Soak beans overnight, covered by 3 inches of water. Boil beans in 6 cups lightly salted water, reduce heat to simmer 45 minutes. Drain, reserve. In large saucepan add chicken stock, prosciutto fat trimmed, 2 tablespoons onions, 1 tablespoon celery and bring to boil and simmer 1 hour. Reserve stock only.

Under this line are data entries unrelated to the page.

(** ** The outputs show the states *)
Record shows (s : MotorSimulation) : Prop := mkShows {
  sh_valid : exists m, model_ s = Some m /\ Pmsm_Validate m = kOk /\ pole_pairs_ s = p_pole_pairs (pmsm_parameters m);
  sh_mech_valid : Mech_Validate (mechanics_ s) = kOk;
  sh_dc_valid : f_leb (sp_dc_link (parameters_ s)) f_zero = false;
  sh_angle : ElectricalAngle (pole_pairs_ s) (mechanics_ s) = Some (electrical_angle (output_ s));
  sh_speed : electrical_speed (output_ s) = ElectricalSpeed s;
  sh_mech : mechanical_angle (output_ s) = angle_ (mechanics_ s) /\ mechanical_speed (output_ s) = speed_ (mechanics_ s);
  sh_dc : dc_link_voltage (output_ s) = sp_dc_link (parameters_ s);
  sh_current : rotor_current (output_ s) = out_current (model_output (model_ s));
  sh_phases : phase_currents (output_ s) =
    ToThreePhase (RotorToStator (sin_cos_ (electrical_angle (output_ s))) (out_current (model_output (model_ s))));
  sh_torque : electromagnetic_torque (output_ s) = torque (model_output (model_ s));
  sh_hall : hall (output_ s) = signals_ (hall_ s) }.
(** What an update of the output needs. *)
Definition ready (s : MotorSimulation) : Prop :=
  (exists m, model_ s = Some m /\ Pmsm_Validate m = kOk /\ pole_pairs_ s = p_pole_pairs (pmsm_parameters m)) /\
  Mech_Validate (mechanics_ s) = kOk /\ f_leb (sp_dc_link (parameters_ s)) f_zero = false.
Lemma shows_ready s : shows s -> ready s.
Proof. intros []. done. Qed.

In large kettle, cook remaining onions and celery in 1 stick of butter until vegetables are soft. Add prosciutto, thyme and cook 2 minutes. Add red wine vinegar and cook 2 more minutes. Add reserved stock, beans, sherry, bay leaves, pepper, cream and 1 stick of butter. Cook over low-medium heat, 15 minutes or until beans are tender. Add salt and pepper to taste.

Optional Garnish: Two large tomatoes, peeled, seeded, chopped and sauteed in 2 tablespoons olive oil for 1 minute. Two cups escarole, washed, spun dry, chopped. Ladle soup into bowls, sprinkle/garnish escarole and sauteed tomatoes.